• Entries supplied:
================================

(** * Channel enforcement bot (main.py): anti-spam window, warning ledger,
      join-reminder throttle and resets

    A shallow embedding of [ChannelEnforcementBot] of [src/main.py].

    - The three dictionaries of the bot object ([msg_times], [warnings],
      [last_reminder]) are finite maps keyed by the integer user id.
    - A [datetime] is the number of microseconds since the epoch (the
      resolution of Python's [datetime]); a [timedelta] is a number of
      microseconds.  All datetimes of the program carry the same time zone
      [TZ], so comparing and subtracting them is comparing and subtracting
      these integers.
    - Every coroutine is a computation in the monad [M]: it threads the bot
      object, may raise an exception, and logs the calls it makes to the
      Telegram transport.  What the transport answers (and what the clock
      reads) during one invocation is the handler's environment.
    - The application is built with [Application.builder().token(..).build()],
      that is without concurrent update processing: a handler coroutine is
      awaited to its end before the next update is dispatched, so a handler
      is one step of the state machine.  The daily job has no [await] of its
      own and is one step too; a run of the job in the middle of a suspended
      handler is not part of the model. *)

From Stdlib Require Import ZArith Lia Sorted.
From stdpp Require Import gmap strings list pretty.

Open Scope Z_scope.

(** ** Configuration (main.py, lines 21-34) *)

Definition GROUP_USERNAME : string := "@Raport_seminarr0".
Definition CHANNEL_USERNAME : string := "@raport_smenarr".
Definition SPAM_MAX_MSG : Z := 5.
Definition SPAM_WINDOW_SEC : Z := 10.
Definition WARNING_AUTO_DELETE_SEC : Z := 60.
Definition TZ : string := "Asia/Baghdad".

(** ** Time *)

Definition timedelta_seconds (s : Z) : Z := s * 1000000.
Definition timedelta_minutes (m : Z) : Z := m * 60 * 1000000.

(** ** Telegram objects *)

Record User := {
  user_id : Z;
  first_name : string;
  username : option string
}.

(** [update.message] is either absent or present; [effective_user] and
    [effective_chat] are the sender and the chat of a group message. *)
Record Update := {
  has_message : bool;
  effective_user : User;
  effective_chat_id : Z
}.

(** The exceptions a transport call can raise, by the class that the
    [except] clauses of the program tell apart: [BadRequest], [Forbidden],
    and every other subclass of [Exception] (a time-out, a network error,
    flood control, ...). *)
Inductive Exn := BadRequest | Forbidden | OtherException.

Inductive Outcome (A : Type) :=
| Returned (a : A)
| Raised (e : Exn).
Arguments Returned {A} a.
Arguments Raised {A} e.

Inductive ChatRef :=
| ChatName (name : string)
| ChatId (chat : Z).

Inductive MsgRef :=
| IncomingMessage
| SentNotice.

(** The calls made to the transport (and to the event loop's [sleep]). *)
Inductive Call :=
| GetChatMember (chat : ChatRef) (uid : Z)
| SendMessage (chat_id : Z) (text : string)
              (reply_markup : option (string * string)) (parse_mode : option string)
| DeleteMessage (m : MsgRef)
| ReplyText (text : string)
| Sleep (seconds : Z).

(** ** The bot object *)

Record Bot := {
  msg_times : gmap Z (list Z);
  warnings : gmap Z Z;
  last_reminder : gmap Z Z
}.

(** [ChannelEnforcementBot.__init__]: three empty dictionaries. *)
Definition init : Bot :=
  {| msg_times := ∅; warnings := ∅; last_reminder := ∅ |}.

(** ** The monad of coroutines *)

Definition M (A : Type) : Type := Bot -> Outcome A * Bot * list Call.

Definition ret {A} (a : A) : M A := fun b => (Returned a, b, []).

Definition bind {A B} (m : M A) (k : A -> M B) : M B := fun b =>
  match m b with
  | (Returned a, b1, tr1) =>
      match k a b1 with
      | (r, b2, tr2) => (r, b2, tr1 ++ tr2)
      end
  | (Raised e, b1, tr1) => (Raised e, b1, tr1)
  end.

Declare Scope bot_scope.
Delimit Scope bot_scope with bot.
Notation "x <- m ;; k" := (bind m (fun x => k))
  (at level 100, m at next level, right associativity) : bot_scope.
Notation "m ;; k" := (bind m (fun _ => k))
  (at level 100, right associativity) : bot_scope.
Open Scope bot_scope.

(** [try: m except <classes>: h]: the handler [h e] runs from the state the
    body left when it raised; [None] stands for a class the clause does not
    list, which is raised again. *)
Definition try_except {A} (m : M A) (h : Exn -> option (M A)) : M A := fun b =>
  match m b with
  | (Returned a, b1, tr1) => (Returned a, b1, tr1)
  | (Raised e, b1, tr1) =>
      match h e with
      | Some k =>
          match k b1 with
          | (r, b2, tr2) => (r, b2, tr1 ++ tr2)
          end
      | None => (Raised e, b1, tr1)
      end
  end.

(** [except Exception: pass] *)
Definition except_Exception_pass (e : Exn) : option (M unit) := Some (ret tt).

(** A transport call: logged, and answered by the environment. *)
Definition transport {A} (c : Call) (answer : Outcome A) : M A :=
  fun b => (answer, b, [c]).

(** [asyncio.sleep] *)
Definition asyncio_sleep (seconds : Z) : M unit :=
  fun b => (Returned tt, b, [Sleep seconds]).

================================

• What to work on:
Using the data above, repeat exactly the lines that begin at the line with "these integers." and end at the line with "- The application", both ends included.

• Answer box:
      these integers.
    - Every coroutine is a computation in the monad [M]: it threads the bot
      object, may raise an exception, and logs the calls it makes to the
      Telegram transport.  What the transport answers (and what the clock
      reads) during one invocation is the handler's environment.
    - The application is built with [Application.builder().token(..).build()],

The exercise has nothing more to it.